I have owned several very reliable, very accurate Kahrs, to include the P9, CW40, and CW45. It took me three weeks, but I finally found a dealer with a PM45 in stock, which I purchased for about $625. In my mind, that's enough to pay for a handgun to expect excellent reliability. The Kahr is accurate, no doubt. But it has been unreliable since day one. I did feed it the obligatory 200 break-in rounds, only to find that the gun would NEVER cycle the last round from the magazine into the chamber. Instead, the slide stayed locked back. To be certain, I used only Federal factory ball 230FMJ ammo. No reloads or cheapo stuff. I called Kahr. They sent me that tiny spring that attaches to the side of the polymer grip, which I installed. My next 200 rounds proved worse. Two different types of factory ammo, new problems. Now, my magazines will drop out randomly. This happens with almost every mag of ammo. In addition to this little treat, I get stovepipes with almost every magazine. I am not exaggerating. It was very rare that I could fire three rounds in a row without a stovepipe or a dropped magazine. Then, on two occasions, two rounds failied to fire and were stuck in the chamber. There was no way to pull back the slide to disengage the rounds. I had to have a gunsmith dislodge the rounds for me. He, with reckless abandon, jerked the slide back and forth for several minutes until the round was finally dislodged. Upon inspection, there were no signs that the rounds were defective. To check, I loaded them into my Sig 220 and fired them successfully. 

I took the gun home and cleaned it to a spotless glimmering shine, packed up 100 more rounds, and headed back to the range. Same problems all over again. My PM45 stovepipes on every magazine, the mags fall out on their own, the gun fails to cycle rounds from both magazines, and the occasional round gets stuck on the chamber. I called Kahr and explained the issues. To their credit, they asked that I send the gun back immediately for service or replacement. We'll see how it goes. 
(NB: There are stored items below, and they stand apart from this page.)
(** The common part: the thread that reaps URBs calls what the type asks for. *)
Lemma receive_runs h R O U P g F nf hl hi k w r q rs (Q : bool -> Io K -> Prop) :
  handle_open d (kernel h) = true -> U !! k = Some [w] -> urb_userContext w = Some r -> R !! r = Some q ->
  (hr_requestType q = USB_REQUEST_TYPE_CONTROL /\
     runs (OsControlCompletion r k 0) (mkIo h R O U P g F nf hl hi)
       (fun ret s' => ret = HDF_SUCCESS /\ pool_io s' !! p = Some (mkPoolIo rs (Z.of_nat (length rs)) USB_POOL_PROCESS_RUNNING) /\ Q true s') \/
   (hr_requestType q = USB_REQUEST_TYPE_BULK \/ hr_requestType q = USB_REQUEST_TYPE_INTERRUPT) /\
     runs (OsBulkCompletion r k 0) (mkIo h R O U P g F nf hl hi)
       (fun ret s' => ret = HDF_SUCCESS /\ pool_io s' !! p = Some (mkPoolIo rs (Z.of_nat (length rs)) USB_POOL_PROCESS_RUNNING) /\ Q true s')) ->
  runs (receive_turn p (Some d) (ReapedUrb k 0)) (mkIo h R O U P g F nf hl hi) Q.
Proof.
  intros Ho Eu Ec Er H. unfold receive_turn, RawHandleRequest, AdapterUrbCompleteHandle. run. rewrite Ec. run.
  assert (forall m, runs m (mkIo h R O U P g F nf hl hi)
            (fun ret s' => ret = HDF_SUCCESS /\ pool_io s' !! p = Some (mkPoolIo rs (Z.of_nat (length rs)) USB_POOL_PROCESS_RUNNING) /\ Q true s') ->
          runs m (mkIo h R O U P g F nf hl hi) (fun ret s' => runs (x ← queue_of p;
            (if (ret <? 0) || negb (bool_decide (ioProcessStopStatus x = USB_POOL_PROCESS_RUNNING))
             then upd_queue p (fun x => mkPoolIo (submitRequestQueue x) (queue_sem x + 1) USB_POOL_PROCESS_STOPED);; mret false
             else mret true)) s' Q)) as Hrest.
  { intros m Hm. eapply runs_mono; [exact Hm|]. cbn beta. intros ret s' (-> & Hp & HQ). apply runs_bind. eapply runs_queue_of; [exact Hp|].
    rewrite us_success, bool_decide_true by done. exact HQ. }
  destruct H as [[-> H]|[[-> | ->] H]]; apply Hrest, H.
Qed.

(** What is left when the code has completed the request: its state is that of
    the finished view, and the completion was the right one. *)
Lemma completed_repr owner owner' fl rm h h' R O U U' P g F nf hl hl' hi t a o v j f x r q b u u' c k st n data q1 q2 :
  core' owner fl rm h R O U hl (views a) -> sched' rm P t (views a) (queue a) (aim a) -> views a !! o = Some v ->
  resides d owner fl rm R O U o v x r q b u c -> v_phase v = Flying f -> v_job v = Some j -> 0 <= n < 2 ^ 31 ->
  hr_status q1 = final_status j f st -> hr_actualLength q1 = n -> hr_buffer q1 = finish_buffer j data (hr_buffer q) ->
  same_request q q1 -> filling q1 = filling q -> hr_sem q1 = hr_sem q -> (hr_urbs q1 = NoUrbs \/ hr_urbs q1 = Urbs b) ->
  (v_cancelled v = false -> hr_reqStatus q1 <> USB_REQUEST_CANCELLED) ->
  device_up d pipes p handles h' -> memory base owner' (ram h') -> holds (delete o fl) hl' ->
  (forall k', owner' !! k' = Some o <-> k' ∈ [o; b]) -> (forall k' o', o' <> o -> owner' !! k' = Some o' <-> owner !! k' = Some o') ->
  U' !! b = Some [u'] -> (forall k' o', o' <> o -> owner !! k' = Some o' -> U' !! k' = U !! k') ->
  exists ev, (hi ++ [Reaped k 0 st n]) ++ [Completed o (hr_userCallback q1) (info_of r q1 x) (info_bytes q1)] = hi ++ ev /\
    exists a', spec_next pipes (Finish o st n data) (concat (map seen_of ev)) a = Some a' /\
      repr (mkIo h' (<[r := woken x q1]> (<[r := q2]> R)) (<[o := set_compInfo (info_of r q1 x) x]> O) U' P g F nf hl'
              ((hi ++ [Reaped k 0 st n]) ++ [Completed o (hr_userCallback q1) (info_of r q1 x) (info_bytes q1)])) t a'.
Proof.
  intros Hc Hs Hv Hres Hph Ej Hn Hst Hact Hbuf Hsame Hfill Hsem Hurbs Hcan Hup Hmem Hholds Hown Hoth HU HUoth.
  pose proof Hres as [R1 R2 R3 R4 R5 R6 R7 R8 R9 R10 R11 R12 R13 R14 R15 R16 R17 R18 R19 R20].
  rewrite Ej in R16. assert (seen_of (Completed o (hr_userCallback q1) (info_of r q1 x) (info_bytes q1)) =
    [completion o j (final_status j f st) n (finish_buffer j data (v_buffer v))]) as Eseen.
  { rewrite (completed_seen j q1 o r x n) by (done || by eapply filled_same). by rewrite Hst, Hbuf, R13. }
  eexists. split; [by rewrite <- app_assoc|]. cbn [app map concat]. rewrite Eseen. cbn [seen_of app spec_next]. rewrite Hv, Hph, Ej.
  rewrite bool_decide_true by done.
  eexists. split; [done|]. rewrite insert_insert_eq. exists owner', (delete o fl), rm. cbn. split.
  - eapply core_change with (c' := None); [exact Hc | exact Hv | exact Hres | by apply woken_same | done | done | | exact HU | | exact Hown | done | done | done | done | done |].
    + eapply (finished_good _ _ _ _ _ q); [by rewrite Ej | exact R19 | unfold is_idle; by rewrite Hph | exact R18 | done | done | by rewrite R13 | done | done | by rewrite lookup_delete_eq].
    + rewrite NoDup_cons in R9 |- *. destruct R9 as [R9 R9']. rewrite NoDup_cons in R9'. cbn. rewrite not_elem_of_cons in R9 |- *.
      split; [split; [naive_solver | apply not_elem_of_nil] | apply NoDup_singleton].
    + intros o' Ho'. by rewrite lookup_delete_ne.
  - eapply phase_other; [exact Hs | exact Hv | by eapply same_stage_flying].
Qed.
To say that I am disappointed is an understatement. Even if my gun comes back and functions well, I will still be leery. But I'll wait to see how it goes. I would really like to hear if anyone else has had a gun go back to Kahr with a positive experience to follow.


----------



## zhurdan

Trying to move that long of a round, that is that big around, in that short of a throw is going to be troublesome. Stick with the 9's in Kahr, and in all steel. They got those ones right out of the gate.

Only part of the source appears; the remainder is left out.